San Marino Oggi 03/09/1998 (I momenti difficili della
Repubblica)
Mi è difficile, a memoria, trovare un altro
momento della nostra storia paragonabile all’attuale. Certamente la Repubblica
ne ha vissuti molti altri, di momenti difficili. Li ha superati con la
intelligenza dei suoi dirigenti politici e facendo leva sulla simpatia che il
paese, piccolo e dalla lunga e peculiare storia, sempre ha riscosso attorno a
sé.
Per tutti, l’episodio alberoniano. L’Alberoni
ebbe diversi complici sul Titano nella sua operazione mirante a far rientrare
l’autonomia sammarinese, che aveva raggiunto un livello straordinario, fra
quelle ordinarie dello Stato Pontificio. In genere si è focalizzato
l’attenzione su Pietro Lolli. Invece fu probabilmente Vincenzo Belzoppi il punto
di riferimento principale dell’Alberoni all’interno di San Marino.
I Belzoppi erano di recente immigrazione.

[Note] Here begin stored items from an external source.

(** ** The loop *)

(** The tick at which [simulate] stops.  The sum is computed in 64 bits; the code
    tests its sign to detect an overflow. *)
Definition simulate_limit (now num_cycles : Z) : option Z :=
  if num_cycles <? 0 then None
  else if s64 (now + num_cycles) <? 0 then Some MaxTick
  else Some (s64 (now + num_cycles)).

Section Simulate.
Context {X : Type} {A : EventActions X}.

(** One iteration: the time moves to the first event, which is serviced. *)
Definition sim_iter (x : X) (s : EvState) : option (X * EvState * option nat) :=
  if empty s then None
  else
    t ← nextTick s;
    if curTick s <=? t then serviceOne x (with_curTick s t) else None.

Fixpoint sim_loop (fuel : nat) (x : X) (s : EvState) : option (X * EvState * nat) :=
  match fuel with
  | O => None
  | S fuel =>
      '(x, s, r) ← sim_iter x s;
      match r with
      | Some exit_event => Some (x, s, exit_event)
      | None => sim_loop fuel x s
      end
  end.

(** The class of the exit event is not tested: only the constructor of
    [SimLoopExitEvent] sets [IsExitEvent]. *)
Definition simulate (fuel : nat) (x : X) (s : EvState) (limit_event : nat) (num_cycles : Z)
    : option (X * EvState * nat) :=
  t ← simulate_limit (curTick s) num_cycles;
  s ← SimLoopExitEvent_new s limit_event;
  s ← schedule s limit_event t;
  '(x, s, se_event) ← sim_loop fuel x s;
  if (se_event =? limit_event)%nat then Some (x, s, se_event)
  else
    e ← events s !! limit_event;
    if Event.scheduled e then s ← squash s limit_event; Some (x, s, se_event) else None.

End Simulate.

(** ** The first event *)

Section Pop.
Implicit Types (s : EvState) (bs : Bins).

Lemma head_ok s bs k x l :
  ev_ok s bs → flat bs = (k, x) :: l →
  ∃ b bs' e, bs = (k, x :: b) :: bs' ∧ l = (pair k <$> b) ++ flat bs' ∧ head s = Some x ∧
    events s !! x = Some e ∧ key e = k ∧ in_chain (events s) k (Event.nextInBin e) b ∧
    bins_rep (events s) (Event.nextBin e) bs'.
Proof.
  intros [Hr _ _ _] Hfl. destruct bs as [|[k' b'] bs']; [done|].
  destruct Hr as (y & b & e & -> & Hh & Hx & Hk & Hc & Hb). rewrite flat_cons in Hfl.
  cbn in Hfl. injection Hfl as <- <- <-. by exists b, bs', e.
Qed.

Lemma nextTick_ok s bs k x l : ev_ok s bs → flat bs = (k, x) :: l → nextTick s = Some k.1.
Proof.
  intros Hok Hfl. destruct (head_ok _ _ _ _ _ Hok Hfl) as (b & bs' & e & _ & _ & Hh & Hx & Hk & _).
  unfold nextTick. rewrite Hh. cbn [mbind option_bind]. rewrite Hx. cbn. by rewrite <- Hk.
Qed.

Lemma empty_ok s bs : ev_ok s bs → empty s = match flat bs with [] => true | _ => false end.
Proof.
  intros [Hr _ _ _]. unfold empty. destruct bs as [|[k b] bs]; [by rewrite (Hr : head s = None)|].
  by destruct Hr as (x & l & e & -> & -> & _).
Qed.

(** The state after [pop_head] on the reference machine. *)
Definition ref_pop (r : RefState) (x : nat) (e : Event.t) (l : list (Key * nat)) : RefState :=
  ref_with r (<[x := Event.clear_flags Event.Scheduled e]> (r_events r)) l.

Lemma pop_head_ok s bs k x l :
  ev_ok s bs → flat bs = (k, x) :: l →
  ∃ s' bs' e, pop_head s = Some (x, s') ∧ ev_ok s' bs' ∧ events s !! x = Some e ∧ key e = k ∧
    abs s' bs' = ref_pop (abs s bs) x (strip e) l.
Proof.
  intros Hok Hfl. destruct (head_ok _ _ _ _ _ Hok Hfl) as (b & bs1 & e & -> & -> & Hh & Hx & Hk & Hc & Hb).
  destruct Hok as [_ Hs Hn Hf]. rewrite elems_cons in Hn, Hf. cbn [app] in Hn, Hf.
  pose proof Hn as [Hxb Hn1]%NoDup_cons. pose proof Hn1 as (Hnb & Hdis & Hn2)%NoDup_app.
  destruct (sorted_cons _ _ _ Hs) as [Hs1 _].
  assert (x ∉ b ∧ x ∉ elems bs1) as [Hxb1 Hxb2] by set_solver.
  unfold pop_head. rewrite Hh. cbn [mbind option_bind]. rewrite Hx. cbn [mbind option_bind].
  rewrite (upd_eq _ _ _ _ Hx). cbn [mbind option_bind].
  set (h1 := <[x := Event.clear_flags Event.Scheduled e]> (events s)).
  assert (∀ y, y ≠ x → h1 !! y = events s !! y) as Hh1 by (intros; by apply lookup_insert_ne).
  assert (∀ h y ey, same_core h1 h → h !! y = Some ey →
            Event.scheduled ey = true ↔ y ∈ b ++ elems bs1) as Hflag.
  { intros h y ey Hcore Hy. destruct (same_core_lookup_r _ _ _ _ Hcore Hy) as (e1 & He1 & Hc1).
    rewrite (core_scheduled _ _ Hc1). destruct (decide (y = x)) as [->|Hne].
    - unfold h1 in He1. rewrite lookup_insert_eq in He1. injection He1 as <-.
      rewrite scheduled_clear. split; [done|]. set_solver.
    - rewrite Hh1 in He1 by done. rewrite (Hf y e1 He1). set_solver. }
  assert (strip <$> h1 = <[x := Event.clear_flags Event.Scheduled (strip e)]> (strip <$> events s)) as Hst
    by (unfold h1; by rewrite fmap_insert).
  destruct b as [|n b].
  - rewrite (Hc : Event.nextInBin e = None). exists (with_queue s h1 (Event.nextBin e)), bs1, e.
    split_and!; [done| |done|done|by unfold abs, ref_pop, ref_with; cbn; rewrite Hst].
    constructor; cbn; try done; [|by intros; eapply Hflag].
    eapply bins_rep_same; [|exact Hb]. intros y Hy. apply Hh1. set_solver.
  - destruct Hc as (Hnx & nv & Hnv & Hkn & Hc). rewrite Hnx.
    assert (h1 !! n = Some nv) as Hnv1 by (rewrite Hh1; [done|set_solver]).
    rewrite (upd_eq _ _ _ _ Hnv1). cbn [mbind option_bind].
    pose proof (same_core_links h1 n nv (Event.nextBin e) (Event.nextInBin nv) Hnv1) as Hcore.
    change (Event.with_links nv (Event.nextBin e) (Event.nextInBin nv))
      with (Event.set_nextBin (Event.nextBin e) nv) in Hcore.
    eexists (with_queue s _ (Some n)), ((k, n :: b) :: bs1), e.
    split_and!; [done| |done|done|].
    + constructor; cbn -[bins_rep]; try done.
      * apply NoDup_cons in Hnb as [Hnb _]. apply bins_rep_relink; try done; [|set_solver|].
        -- eapply in_chain_same; [|exact Hc]. intros y Hy. apply Hh1. set_solver.
        -- eapply bins_rep_same; [|exact Hb]. intros y Hy. apply Hh1. set_solver.
      * intros y ey Hy. by apply (Hflag _ y ey Hcore).
    + unfold abs, ref_pop, ref_with. cbn. by rewrite (same_core_strip _ _ Hcore), Hst.
Qed.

Il
padre di Vincenzo, un mercante, si era trasferito qui da Fano. Pure Vincenzo
di professione era mercante. Ben presto egli aveva allargato il suo giro
d’affari oltre la piazza di Borgo. Muoveva merci su Rimini, ma anche su Ancona
e Venezia. Muoveva capitali trafficando in ‘censi’ – i prodotti finanziari del
momento – facendo quasi ‘banco’ come gli ebrei. Ed era in rapporto stretto,
all’esterno, oltre che con ebrei e ‘mercadanti’, con funzionari e autorità
dell’amministrazione dello Stato Pontificio, dove la corruzione era di casa.
Quando lo Stato Pontificio, per ragioni di
politica internazionale, si ritenne costretto a ridimensionare l’autonomia
sammarinese, non trovò di meglio che servirsi di Vincenzo Belzoppi. Bastò
concedergli, a Ravenna, un salvacondotto ‘giudiziario’, di modo che, in caso
di fallimento, San Marino non potesse processarlo, e garantirgli il rinnovo dei
lucrosi incarichi che deteneva a Pennabilli e a Loreto, e la continuazione
dei suoi traffici sui prodotti di importazione, cera e altri.
La classe dirigente sammarinese, politicamente
arretrata – come lo era un po’ in tutta Italia -, ma colta, seppe reagire
opportunamente. Resistette alle lusinghe degli accomodamenti facili, sfruttò
con intelligenza la simpatia che il paese riscuoteva attorno a sé, e si
appellò alla propria gente, anche alla gente comune: una risorsa, allora,
quasi ovunque ignorata.
Il paese, pur frazionato fra eruditi e
analfabeti, ricchi e poveri, abitanti della città e della campagna o del
distretto vecchio e dei castelli conquistati, rispose. Rispose perché era vivo,
aveva un’anima, era “in viridi”, proprio come aveva riscontrato il Lancisi
(un medico-scienziato del Settecento) una trentina di anni prima, facendo il
confronto con altre antiche repubbliche ridotte ormai a un guscio vuoto. La
nostra repubblica, diversamente dalle altre, sopravvisse proprio perché aveva
dentro un paese vivo. L’episodio alberoniano ne è una riprova. Nell’occasione
riuscì a parare anche l’uso machiavellico – del machiavellico Alberoni – di
personaggi spregiudicati come Vincenzo Belzoppi, per i quali, a fronte di un
buon affare immediato, la ‘libertà perpetua’ non è che una ciancia.
Ora la ragnatela degli affari alla Vincenzo
Belzoppi, lasciata sconsideratamente crescere contro il buon senso politico e
contro anche quello della gente comune, ha prodotto una situazione che rende
più difficile che in passato contrastare gli attacchi esterni. Sono sparite
attorno a noi simpatia ed ammirazione, tramutate in fastidio, astio, ostilità.
Dentro, il paese appare quasi svuotato della sua stessa anima.
Questa volta occorre uno sforzo maggiore.
Bisogna far riemergere, nella comunità, la tensione antica, per cominciare a
risalire la china passo dopo passo, dignitosamente, umilmente, con
determinazione e costanza. Se la classe politica dà il buon esempio, la gente
è meno restia a sopportare un rallentamento nello sviluppo, di quanto i vari
Belzoppi siano andati sino all’altro ieri, interessatamente, propalando. Il
primo passo: riacquistare credibilità all’esterno e, all’interno, rinvigorire
la nostra identità, riallacciandoci alle fonti antiche che con troppa fretta
abbiamo abbandonato, appena raggiunti i riconoscimenti massimi del nostro
status (CSCE, Consiglio d’Europa, ONU), a cui abbiamo subito cominciato a
succhiare, a occhi chiusi, sino all’ebbrezza.